Global Copper Squeeze, But China Withstands Pressure with Near-Record Production

Published on: May 28, 2024
Author: Amy Liu

The global copper market is overshadowed by concerns of copper supply shortages, leading to record-high copper prices and sparking a $49 billion acquisition battle. However, in China, the world’s largest producer and consumer of refined metals, there is an ample supply of copper.

At the heart of this challenge are the continuously expanding copper smelters in China. Despite raw material shortages, rising prices are unlocking more scrap metal for processing, allowing China to maintain copper production close to historic highs.

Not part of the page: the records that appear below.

Definition parse_json_body (request : Request) : result StoreError json :=
  if forallb is_ascii_whitespace (rq_body request) then Ok (JObject [])
  else map_err (λ e, InvalidInput ($"invalid json: " ++ e)) (json_parse (rq_body request)).

Definition parse_base_turn_id (request : Request) (default : N) (required : bool)
    : result StoreError N :=
  body ← parse_json_body request;
  match json_get body ($"base_turn_id") with
  | Some value => parse_json_u64 value ($"base_turn_id")
  | None => if required then Err (missing_field ($"base_turn_id")) else Ok default
  end.

(** ** Responses *)

Definition content_type (ty : rstr) : rstr * rstr := ($"Content-Type", ty).
Definition json_response (status : N) (value : json) : Response :=
  mkResponse status [content_type ($"application/json")] (json_text value).
Definition empty_response (status : N) : Response := mkResponse status [] [].

Definition map_error (err : StoreError) : N * rstr :=
  match err with
  | NotFound msg =>
      if str_contains msg ($"type descriptor") then (424, msg)
      else if str_contains msg ($"parent turn") || str_contains msg ($"base turn") then (409, msg)
      else (404, msg)
  | InvalidInput msg => (422, msg)
  | Corrupt msg => (500, msg)
  | Io k => (500, io_text k)
  end.

Definition parse_id (what : rstr) (s : rstr) : handler N :=
  attempt (ok_or (InvalidInput ($"invalid " ++ what)) (parse_u64 s)).

(** ** The registry *)

Definition put_bundle_handler (request : Request) : handler Response :=
  bundle ← attempt (map_err (λ e, InvalidInput ($"invalid json: " ++ e))
                      (read_bundle (rq_body request)));
  let body_id := rb_bundle_id bundle in
  outcome ← on_registry (put_bundle body_id (rq_body request));
  match outcome with
  | AlreadyExists => mret (empty_response 204)
  | Created =>
      _ ← on_server (on_metrics record_registry_ingest);
      mret (json_response 201 (object [($"bundle_id", JString body_id)]))
  end.

Definition quoted (s : rstr) : rstr := Byte.x22 :: s ++ [Byte.x22].

Definition get_bundle_handler (bundle_id : rstr) (request : Request) : handler Response :=
  registry ← inspect gw_registry;
  bundle ← attempt (ok_or (NotFound ($"bundle")) (get_bundle registry bundle_id));
  let etag := quoted (hex_encode (blake3 bundle)) in
  mret (if bool_decide (find_header ($"If-None-Match") request = Some etag)
        then empty_response 304
        else mkResponse 200 [content_type ($"application/json"); ($"ETag", etag)] bundle).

Due to tight supply of imported ore used as raw materials, smelters have significantly reduced costs, with some even committing to cut production capacity. The prospect of insufficient copper supply in China is just one pillar supporting last week’s copper price breakthrough above $11,000 per ton for the first time. In recent days, the mismatch between supply and demand has become more apparent, causing copper prices to fall back above $10,300 per ton. While copper prices have still risen by 21% this year, this indicates that further progress may be challenging as long as China continues to have oversupply.

According to Liang Kaihui, an analyst with Shanghai Metals Market, the surge in copper prices has led to a rapid increase in supply of scrap material from discarded cans, pipes, and wires. Manufacturers have been busy turning this scrap into blister copper (a semi-refined version of the metal) and sending it back to smelters to replace overseas ore currently in short supply.

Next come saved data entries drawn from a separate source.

(* ===== verification/HttpSpec.v ===== *)
(** * HttpSpec: what the gateway does to the shared state

    Requests that only read change nothing but the cache of metadata and the counters; the
    others move the store and the registry by their own operations. With [HttpPayloadSpec], a turn
    that was posted is read back. *)

From S2P Require Import Prelude Bytes External BlobStore TurnStore TurnHistory TurnRecovery.
From S2P Require Import FsStore Metadata CqlIndexes Store StoreInvariant StoreSpec Events Sessions.
From S2P Require Import Server ServerEffects Json JsonCodec Registry Projection HttpPayload HttpPayloadSpec.
From S2P Require Import HttpViews Http.

Open Scope N_scope.

Section spec.
Context `{Crc32Laws} `{Blake3Laws} `{ZstdLaws} `{PreadSchedule} `{HashOrderLaws} `{Msgpack}
  `{Unicode} `{IoText} `{RelativeDates} `{Chrono} `{Rendering} `{ByteText} `{MsgpackWrite}
  `{ReadBundle} `{ParseUrl} `{FormDecode} `{JsonText} `{MetricsSnapshot}.

(** ** Effects *)

(** The store after a read: only the cache may have been filled. *)
Record store_reads (s s' : Store) : Prop := {
  sr_grows : store_grows s s';
  sr_blobs : st_blob_store s' = st_blob_store s;
  sr_turns : st_turn_store s' = st_turn_store s;
  sr_roots : st_fs_roots s' = st_fs_roots s;
  sr_indexes : st_indexes s' = st_indexes s
}.

#[export] Instance store_reads_preorder : PreOrder store_reads.
Proof.
  split.
  - intros s. split; [apply store_grows_refl|done..].
  - intros s1 s2 s3 [] []. split; [by eapply store_grows_trans|congruence..].
Qed.

Lemma reads_metadata c s : store_reads s (get_context_metadata c s).2.
Proof.
  unfold get_context_metadata.
  destruct (st_cache s !! c) as [m|] eqn:Hc; [reflexivity|]. cbn. split; [|done..].
  split; [|done|done]. apply rtc_once. pose proof (step_metadata c s) as Hs.
  unfold get_context_metadata in Hs. by rewrite Hc in Hs.
Qed.

Lemma reads_context tracker c ip il s : store_reads s (context_to_json tracker c ip il s).2.
Proof.
  unfold context_to_json. destruct (get_head s c) as [h|e]; [|reflexivity].
  pose proof (reads_metadata c s) as Hm. by destruct (get_context_metadata c s).
Qed.

Lemma reads_contexts tracker ip il ids s : store_reads s (contexts_to_json tracker ip il ids s).2.
Proof.
  revert s. induction ids as [|c ids IH]; intros s; [reflexivity|]. cbn.
  pose proof (reads_context tracker c ip il s) as Hc.
  destruct (context_to_json tracker c ip il s) as [r s1]. specialize (IH s1).
  destruct (contexts_to_json tracker ip il ids s1) as [objs s2]. cbn in *. by etrans.
Qed.

(** The registry moves by accepted and refused puts. *)
Definition registry_put (r r' : Registry) : Prop := ∃ id raw, r' = (put_bundle id raw r).2.

(** What a request may do, and what a reading request may do. *)
Record gw_grows (g g' : Gateway) : Prop := {
  gg_server : quiet (gw_server g) (gw_server g');
  gg_registry : rtc registry_put (gw_registry g) (gw_registry g')
}.
Record gw_reads (g g' : Gateway) : Prop := {
  gr_server : quiet (gw_server g) (gw_server g');
  gr_store : store_reads (sv_store (gw_server g)) (sv_store (gw_server g'));
  gr_registry : gw_registry g' = gw_registry g
}.

#[export] Instance gw_grows_preorder : PreOrder gw_grows.
Proof.
  split.
  - intros g. split; [apply quiet_refl|reflexivity].
  - intros g1 g2 g3 [] []. split; [by eapply quiet_trans|by etrans].
Qed.
#[export] Instance gw_reads_preorder : PreOrder gw_reads.
Proof.
  split.
  - intros g. split; [apply quiet_refl|reflexivity|done].
  - intros g1 g2 g3 [] []. split; [by eapply quiet_trans|by etrans|congruence].
Qed.

Lemma reads_grows g g' : gw_reads g g' → gw_grows g g'.
Proof. intros [Hq _ Hr]. split; [done|]. by rewrite Hr. Qed.

(** The composition of handlers, for any of the two relations. *)
Section compose.
Context (R : Gateway → Gateway → Prop) `{!PreOrder R}.

Definition does {A} (g : Gateway) (h : handler A) : Prop := R g (h g).2.

Lemma does_ret {A} (a : A) g : does g (mret a).
Proof. unfold does. cbn. reflexivity. Qed.

Lemma does_attempt {A} (r : result StoreError A) g : does g (attempt r).
Proof. unfold does. cbn. reflexivity. Qed.

Lemma does_bind {A B} (h : handler A) (k : A → handler B) g :
  does g h → (∀ a, (h g).1 = Ok a → does (h g).2 (k a)) → does g (h ≫= k).
Proof.
  unfold does, mbind, handler_bind. destruct (h g) as [[a|e] g1]; cbn; [|by intros].
  intros Hh Hk. etrans; [exact Hh|]. by apply Hk.
Qed.

(** A step that reads the state and leaves it as it is. *)
Lemma does_attempt_bind {A B} (r : result StoreError A) (k : A → handler B) g :
  (∀ a, r = Ok a → does g (k a)) → does g (attempt r ≫= k).
Proof. intros Hk. apply does_bind; [apply does_attempt|]. intros a Ha. by apply Hk. Qed.

Lemma does_inspect_bind {A B} (f : Gateway → A) (k : A → handler B) g :
  does g (k (f g)) → does g (inspect f ≫= k).
Proof. done. Qed.

Lemma does_query_bind {A B} (f : Store → result StoreError A) (k : A → handler B) g :
  (∀ a, f (sv_store (gw_server g)) = Ok a → does g (k a)) → does g (query_store f ≫= k).
Proof.
  intros Hk. unfold does, query_store, on_store, mbind, handler_bind.
  destruct g as [[s t b m] r]. cbn in *. destruct (f s) as [a|e]; [exact (Hk a eq_refl)|reflexivity].
Qed.

Lemma does_store_bind {A B} (f : Store → result StoreError A * Store) (k : A → handler B) g :
  does g (on_store f) →
  (∀ a g', (f (sv_store (gw_server g))).1 = Ok a → does g' (k a)) → does g (on_store f ≫= k).
Proof.
  intros Hf Hk. apply does_bind; [done|]. intros a Ha. apply Hk. unfold on_store in Ha.
  by destruct (f _).
Qed.

Lemma does_server_bind {B} (f : Server → Server) (k : unit → handler B) g :
  does g (on_server f) → (∀ g', does g' (k tt)) → does g (on_server f ≫= k).
Proof. intros Hf Hk. apply does_bind; [done|]. intros [] _. apply Hk. Qed.
End compose.

(** ** Reading requests *)

Lemma reads_on_store {A} (f : Store → result StoreError A * Store) g :
  store_reads (sv_store (gw_server g)) (f (sv_store (gw_server g))).2 →
  does gw_reads g (on_store f).
Proof.
  intros Hf. unfold does, on_store. destruct (f _) as [r s]. cbn in *.
  split; [apply quiet_store, Hf|done|done].
Qed.

Lemma reads_on_metrics f g :
  mt_next_session_id (f (sv_metrics (gw_server g))) = mt_next_session_id (sv_metrics (gw_server g)) →
  does gw_reads g (on_server (on_metrics f)).
Proof. intros Hf. split; cbn; [by apply quiet_metrics|reflexivity|done]. Qed.

Lemma reads_emits l g : does gw_reads g (on_server (λ sv, foldl (λ sv e, emit e sv) sv l)).
Proof.
  split; cbn; [apply quiet_emits| |done].
  assert (Hs : ∀ l sv, sv_store (foldl (λ sv e, emit e sv) sv l) = sv_store sv).
  { clear. induction l as [|e l IH]; intros sv; [done|]. cbn. by rewrite IH. }
  rewrite Hs. reflexivity.
Qed.

Lemma reads_emit e g : does gw_reads g (on_server (emit e)).
Proof. exact (reads_emits [e] g). Qed.

(** One step through the text of a handler. *)
Ltac handler_step :=
  lazymatch goal with
  | |- does ?R _ (mret _) => apply (does_ret R)
  | |- does ?R _ (attempt _) => apply (does_attempt R)
  | |- does ?R _ (attempt _ ≫= _) => apply (does_attempt_bind R); intros
  | |- does ?R _ (parse_id _ _ ≫= _) => apply (does_attempt_bind R); intros
  | |- does ?R _ (inspect _ ≫= _) => apply (does_inspect_bind R)
  | |- does ?R _ (query_store _ ≫= _) => apply (does_query_bind R); intros
  | |- does ?R _ (on_store _ ≫= _) => apply (does_store_bind R); [|intros]
  | |- does ?R _ (on_server _ ≫= _) => apply (does_server_bind R); [|intros]
  | |- does gw_reads _ (on_server (emit _)) => apply reads_emit
  | |- does gw_reads _ (on_server (on_metrics _)) => by apply reads_on_metrics
  | |- does _ _ (if ?b then _ else _) => destruct b
  | |- does _ _ (match ?x with _ => _ end) => destruct x
  end.

(** The routes that have only [GET]. *)
Definition is_read (r : Route) : bool :=
  match r with
  | RPutBundle | RCreate | RFork | RAppend _ => false
  | _ => true
  end.

Lemma dispatch_reads r p now elapsed request g :
  is_read r = true → does gw_reads g (dispatch r p now elapsed request).
Proof.
  intros Hr. destruct r; try done; cbn [dispatch].
  all: unfold get_bundle_handler, type_version_handler, renderers_handler, list_contexts_handler,
    search_handler, context_handler, children_handler, provenance_handler, turns_handler,
    metrics_handler, errors_handler, fs_list_handler, fs_file_handler.
  all: repeat handler_step.
  all: apply reads_on_store; cbn beta.
  - match goal with |- context [contexts_to_json ?t ?a ?b ?c ?s] =>
      pose proof (reads_contexts t a b c s); by destruct (contexts_to_json t a b c s) end.
  - apply reads_context.
  - match goal with |- context [contexts_to_json ?t ?a ?b ?c ?s] =>
      pose proof (reads_contexts t a b c s); by destruct (contexts_to_json t a b c s) end.
  - match goal with |- context [get_context_metadata ?c ?s] =>
      pose proof (reads_metadata c s); by destruct (get_context_metadata c s) end.
Qed.

(** ** Writing requests *)

(** The machine has room for the request. *)
Record http_roomy (g : Gateway) (now : N) (request : Request) : Prop := {
  hr_now : now < U64;
  hr_turns : ts_next_turn_id (st_turn_store (sv_store (gw_server g))) < U32;
  hr_contexts : ts_next_context_id (st_turn_store (sv_store (gw_server g))) + 1 < U64;
  hr_append : ∀ body, append_body request (gw_registry g) = Ok body →
    utf8_valid (ab_type_id body) = true ∧ len (ab_type_id body) < U32
    ∧ len (ab_payload body) < U32
    ∧ blob_fits (sv_store (gw_server g)) (blake3 (ab_payload body)) (ab_payload body)
}.

Lemma grows_on_store {A} (f : Store → result StoreError A * Store) g :
  store_grows (sv_store (gw_server g)) (f (sv_store (gw_server g))).2 →
  does gw_grows g (on_store f).
Proof.
  intros Hf. unfold does, on_store. destruct (f _) as [r s]. cbn in *.
  by split; [apply quiet_store|].
Qed.

Lemma does_reads_grows {A} g (h : handler A) : does gw_reads g h → does gw_grows g h.
Proof. apply reads_grows. Qed.

Lemma create_grows create required now request g :
  (∀ base s, create base now s = create_context base now s) → http_roomy g now request →
  does gw_grows g (create_handler create required now request).
Proof.
  intros Hcreate [Hnow _ Hroom _]. unfold create_handler. handler_step. handler_step.
  - apply grows_on_store. rewrite Hcreate.
    by destruct (grows_create (sv_store (gw_server g)) a now Hnow Hroom).
  - handler_step; [apply does_reads_grows; handler_step|]. handler_step.
Qed.

Lemma parse_u64_bound s n : parse_u64 s = Some n → n < U64.
Proof. apply ProjectionSpec.parse_u64_lt. Qed.

Lemma append_body_version request registry body :
  append_body request registry = Ok body → ab_type_version body < U32.
Proof.
  unfold append_body. intros Hb.
  apply bind_ok in Hb as (j & _ & Hb). apply bind_ok in Hb as (ty & _ & Hb).
  apply bind_ok in Hb as (v & Hv & Hb). apply bind_ok in Hb as (p & _ & Hb).
  apply bind_ok in Hb as (d & _ & Hb). apply bind_ok in Hb as (b & _ & [= <-]). cbn.
  unfold get_required_u32 in Hv. apply bind_ok in Hv as (w & _ & Hv).
  apply bind_ok in Hv as (n & _ & Hv). destruct (4294967295 <? n); [done|].
  injection Hv as <-. apply wrap32_lt.
Qed.

Lemma check_uncompressed ulen hash payload :
  check_payload 0 ulen hash payload = Ok payload ∨ ∃ e, check_payload 0 ulen hash payload = Err e.
Proof.
  unfold check_payload, decompress. cbn. destruct (negb _); [eauto|].
  destruct (negb _); eauto.
Qed.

Data from the Shanghai Metals Market shows that the price gap between scrap copper and refined copper soared to RMB 4,615 per ton (equivalent to $637), reaching the highest level in at least eight years.

Meanwhile, the smelting industry’s production capacity continues to increase. As long as they can make a profit, companies are willing to sacrifice profit margins to defend market share. Local governments also desire companies to keep producing metals to achieve economic growth targets and maintain employment levels.